We are continuing in our study of Amos, but let’s turn back for a moment to Genesis 1:26–28. This is the theological background behind Amos 2. The poor, the afflicted, the innocent, the weak, and the young girls all are made in God’s image. They all have the imago Dei in them; they are all imprinted with the image of God. In other words, the vulnerable are sacred. They are God’s property; they belong to Him. Thus, when any injustice is committed against the vulnerable, and any human for that matter, it is an offense against God. Since God’s name is stitched inside everyone’s DNA code, since His image is stamped on every person, social injustices are an attack against God.

This is why God hates all injustices. This is why God stands in judgment against Israel. God cannot tolerate injustices, oppression, and violence, and He will at some point put an end to it.

Before moving, we want to make one more comment on the Imago Dei. Did God say in Genesis 1 that He made only the vulnerable in His image? Did He say that He made only the rich in His image? Or only men or women? No, God made every human being in His image. Every person has been imprinted with God’s image. Every human, no matter their ethnicity are made in God’s image. Every human, regardless of their economic status is made in God’s image. Moreover, every human regardless of their physical stature and capabilities, no matter their intellectual capacities, are made in God’s image. The infant born with HIV AIDS is made in God’s image. The baby with Down Syndrome is made in God’s image. The child who cannot speak due to mental disabilities is made in God’s image. The teenager with cerebral palsy is made in God’s image. The adult with schizophrenia is made in God’s image. The middle-age person with depression is made in God’s image. The elderly with Alzheimers are made in God’s image. And the unborn baby, every baby in the womb, is made in God’s image. This is the scope of God’s image; there is no human being on planet earth that is without it.

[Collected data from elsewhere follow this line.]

(** A [queue_remove] or [queue_move] record acts as [q_remove] or [q_move]
    on the converted fields and never raises once they convert; a field that
    is absent or null counts as position 0, which is out of range, so such a
    record changes nothing. *)
Theorem queue_records_follow_queue_ops fields gp :
  (forall idx, py_int (py_or (dict_get "index" fields) (JInt 0)) = Ok idx ->
     exists o gp1,
       q_remove idx gp = Ok (o, gp1) /\
       dispatch "queue_remove" (JDict fields) gp = Ok gp1) /\
  (forall src dst,
     py_int (py_or (dict_get "src" fields) (JInt 0)) = Ok src ->
     py_int (py_or (dict_get "dst" fields) (JInt 0)) = Ok dst ->
     exists b gp1,
       q_move src dst gp = Ok (b, gp1) /\
       dispatch "queue_move" (JDict fields) gp = Ok gp1) /\
  (dict_get "index" fields = JNull ->
     dispatch "queue_remove" (JDict fields) gp = Ok gp) /\
  (forall other,
     (dict_get "src" fields = JNull /\
      py_int (py_or (dict_get "dst" fields) (JInt 0)) = Ok other) \/
     (dict_get "dst" fields = JNull /\
      py_int (py_or (dict_get "src" fields) (JInt 0)) = Ok other) ->
     dispatch "queue_move" (JDict fields) gp = Ok gp).
Proof.
  split; [|split; [|split]].
  - intros idx Hi. rewrite dispatch_queue_remove. simpl. rewrite Hi. simpl.
    destruct (Z.le_gt_cases 1 idx) as [Hlo|Hlo];
      [destruct (Z.le_gt_cases idx (q_len gp)) as [Hhi|Hhi]|].
    + destruct (q_remove_in_range gp idx) as (item & _ & ->); [lia|].
      by eexists _, _.
    + rewrite q_remove_out_of_range by lia. by eexists _, _.
    + rewrite q_remove_out_of_range by lia. by eexists _, _.
  - intros src dst Hs Hd. rewrite dispatch_queue_move. simpl.
    rewrite Hs. simpl. rewrite Hd. simpl.
    destruct (decide (1 <= src <= q_len gp /\ 1 <= dst <= q_len gp)) as [[H1 H2]|Hout].
    + destruct (q_move_accepts gp src dst H1 H2) as (item & _ & ->).
      by eexists _, _.
    + rewrite q_move_rejects by done. by eexists _, _.
  - intros Hi. rewrite dispatch_queue_remove. simpl. by rewrite Hi.
  - intros other [[Hs Hd]|[Hd Hs]]; rewrite dispatch_queue_move; simpl.
    + rewrite Hs. cbn [py_or truthy py_int mbind result_bind].
      rewrite Hd. cbn [mbind result_bind].
      by rewrite q_move_rejects by lia.
    + rewrite Hs. cbn [mbind result_bind]. rewrite Hd.
      cbn [py_or truthy py_int mbind result_bind].
      by rewrite q_move_rejects by lia.
Qed.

Therefore, every human life, no matter their circumstance, is sacred and worthy.

This is why every person should be treated with the highest dignity, respect, and justice. God does not take this lightly. This means for us that we must elevate our views and treatment of all people. How do we view people? Are there people that you think of as less or look down upon? Is there a singular person or a whole category of people that you feel superior to?

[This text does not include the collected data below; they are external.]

(** ** Branches no request reaches *)

(** X25: behind its dependency a handler always finds the caller's row:
    no route answers 404 "Device not found", and a [TypeError] can only
    come from the signature comparison of the dependency, never from a
    handler reading a missing row. *)
Theorem handlers_always_find_the_caller e cfg t_auth now t x_id ts sig :
  snd (serve e cfg t_auth now t x_id ts sig)
  <> Raise (HTTPException 404 "Device not found")
  /\ (snd (serve e cfg t_auth now t x_id ts sig) = Raise TypeError ->
      dependency e cfg t_auth t x_id ts sig = Raise TypeError).
Proof.
  destruct (serve_cases e cfg t_auth now t x_id ts sig)
    as [[ex [Hdep ->]] | [dev [Hauth ->]]].
  - simpl. split; [|intros H; injection H as ->; exact Hdep].
    intros H. injection H as ->.
    destruct e; simpl in Hdep; unfold verifyClientAuth, verifyMobileAuth in Hdep;
      match type of Hdep with
      | context [match ?o with Some _ => _ | None => _ end] => destruct o as [d|]
      end; try discriminate;
      destruct (verify_hmac cfg t_auth (token d) ts sig) as [[|]|ex] eqn:E;
      try discriminate;
      injection Hdep as ->;
      destruct (verify_hmac_stage cfg t_auth (token d) ts sig)
        as [[n [_ [_ [_ E']]]] | Hf]; try congruence;
      rewrite E' in E; unfold compare_digest in E;
      destruct (isascii _ && isascii sig); discriminate.
  - pose proof (dependency_In _ _ _ _ _ _ _ _ Hauth) as Hin.
    destruct (In_find_by_deviceId _ _ Hin) as [row Hrow].
    destruct e; simpl handler.
    + unfold clientAmIOk.
      destruct (find _ (update _ _ t)) as [r|]; [destruct (emergencyState r =? 0)|];
        simpl; split; discriminate.
    + unfold clientDecrypt. destruct (negb _); simpl; split; discriminate.
    + unfold mobileCheck. simpl. split; discriminate.
    + unfold mobileLock, lock_pending. rewrite Hrow.
      destruct (needLockApproval cfg);
        [destruct (pendingLockTime row) as [prev|];
         [destruct (seconds_le _ _)|]|];
        simpl; split; discriminate.
    + unfold mobileUnlock, unlock_pending.
      destruct (userCanUnlock dev =? 0); [simpl; split; discriminate|].
      destruct (needLockApproval cfg); [|simpl; split; discriminate].
      rewrite Hrow.
      destruct (pendingLockTime row) as [prev|];
        [destruct (seconds_le _ _)|];
        simpl; split; discriminate.
Qed.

We want to get personal here.

Let us give a list of some people that our society looks down upon and possibly even us. First, the homeless – we think they are crooks, we think that they are in their state because of their laziness or foolishness, and think we need to “protect” ourselves against them, instead of showing them the love of God. Second, criminals – we think they have messed up so many times in life that they are unforgivable and that they don’t deserve more chances, and if we can more real, we also think less of people who we think look like criminals. Third, the disabled – we have neither the patience nor time with people in wheelchairs or who are mentally handicapped and find it easier to just avoid them rather than to go through the effort of helping them. This is a sad reality yet true even in the church, even among people who call themselves Christians.

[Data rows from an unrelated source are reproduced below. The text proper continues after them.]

(** The total pattern at a number that is followed by "g carbs" *)
Lemma carbRegex_at_number ds sp after idx :
  digit_text ds -> forallb is_space sp = true ->
  exists m,
    match_here true carbRegex idx (ds ++ sp ++ of_string "g carbs" ++ after) = Some m
    /\ cap 1 m = ds.
Proof.
  intros [Hne Hds] Hsp. destruct ds as [|x ds]; [congruence|]. clear Hne.
  simpl in Hds. apply andb_true_iff in Hds. destruct Hds as [Hx Hds].
  assert (H2 : forall e c,
    rmatch true (Seq ws carbTail) done e (sp ++ of_string "g carbs" ++ after) c
    = Some (S (S (S (S (S (S (e + length sp)))))), 115%N :: after,
            (4, (of_string "carbs" ++ after, S (S (e + length sp)),
                 S (S (S (S (S (S (e + length sp)))))))) :: c)).
  { intros e c. cbn [rmatch ws]. unfold star.
    apply star_greedy_run; [exact Hsp | apply carbTail_unit | reflexivity]. }
  assert (Hrest : match sp ++ of_string "g carbs" ++ after with
                  | y :: _ => cs_match true CsDigit y = false
                  | [] => True
                  end).
  { destruct sp as [|y sp]; [reflexivity|]. simpl in Hsp.
    apply andb_true_iff in Hsp. simpl. apply space_not_digit, Hsp. }
  unfold match_here. rewrite carbRegex_parts.
  cbn [rmatch digits app cs_match]. rewrite Hx.
  unfold star.
  match goal with
  | |- context [star_greedy true CsDigit ?k ?e _ ?c] =>
      rewrite (@star_greedy_run true CsDigit k ds _ e c _ Hds (H2 _ _) Hrest)
  end.
  eexists. split; [reflexivity|].
  unfold cap, group. cbn [m_caps get_cap Nat.eqb capture_text].
  replace (1 + length ds - 0) with (S (length ds)) by lia.
  cbn [firstn]. f_equal.
  replace (length ds) with (length ds + 0) by lia.
  rewrite firstn_app_2. simpl. apply app_nil_r.
Qed.

Lemma digit_blocks c : is_digit c = true -> blocks_unit c = true.
Proof.
  intros H. unfold blocks_unit. rewrite (digit_not_space _ H). simpl.
  apply digit_bounds in H. unfold canonicalize, in_range.
  destruct (N.leb 97 c) eqn:E; simpl.
  - apply N.leb_le in E. lia.
  - apply negb_true_iff, N.eqb_neq. lia.
Qed.

(** After a digit of a text without amounts, every way of reading on over
    digits stops before a character that [\s*g] cannot start with. *)
Lemma digit_run_blocked : forall t rest pre i,
  match t with y :: _ => is_digit y || blocks_unit y = true | [] => False end ->
  no_amount t = true ->
  t ++ rest = pre ++ i -> forallb is_digit pre = true ->
  exists z i', i = z :: i' /\ blocks_unit z = true.
Proof.
  induction t as [|y t IH]; intros rest pre i Hhead Hna Heq Hpre; [destruct Hhead|].
  destruct pre as [|p pre].
  - simpl in Heq. subst i. exists y, (t ++ rest). split; [reflexivity|].
    apply orb_true_iff in Hhead. destruct Hhead as [H|H]; [apply digit_blocks, H | exact H].
  - simpl in Heq. inversion Heq; subst p. clear Heq.
    simpl in Hpre. apply andb_true_iff in Hpre. destruct Hpre as [Hy Hpre].
    simpl in Hna. rewrite Hy in Hna. simpl in Hna.
    apply andb_true_iff in Hna. destruct Hna as [Hnext Hna].
    apply (IH rest pre i); auto.
    destruct t as [|y' t]; [discriminate | exact Hnext].
Qed.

There are certainly more that can be added to this list. But here’s the truth: every time we think less about the people we just mentioned, every time we think less of them and treat them accordingly, we offend God.

We sin against Him; we profane His name by mistreating people that He made and dearly loves. How dare we do this! So if we have done this, and we know each of us has, we must repent. Let us confess our sin to God right now.

Lord, forgive me for viewing other people as less. Forgive me for acting out on my unjust, unbiblical thoughts. And after we have confessed our sin, let us pray that God will replace our condescension, our hate or disgust, with love.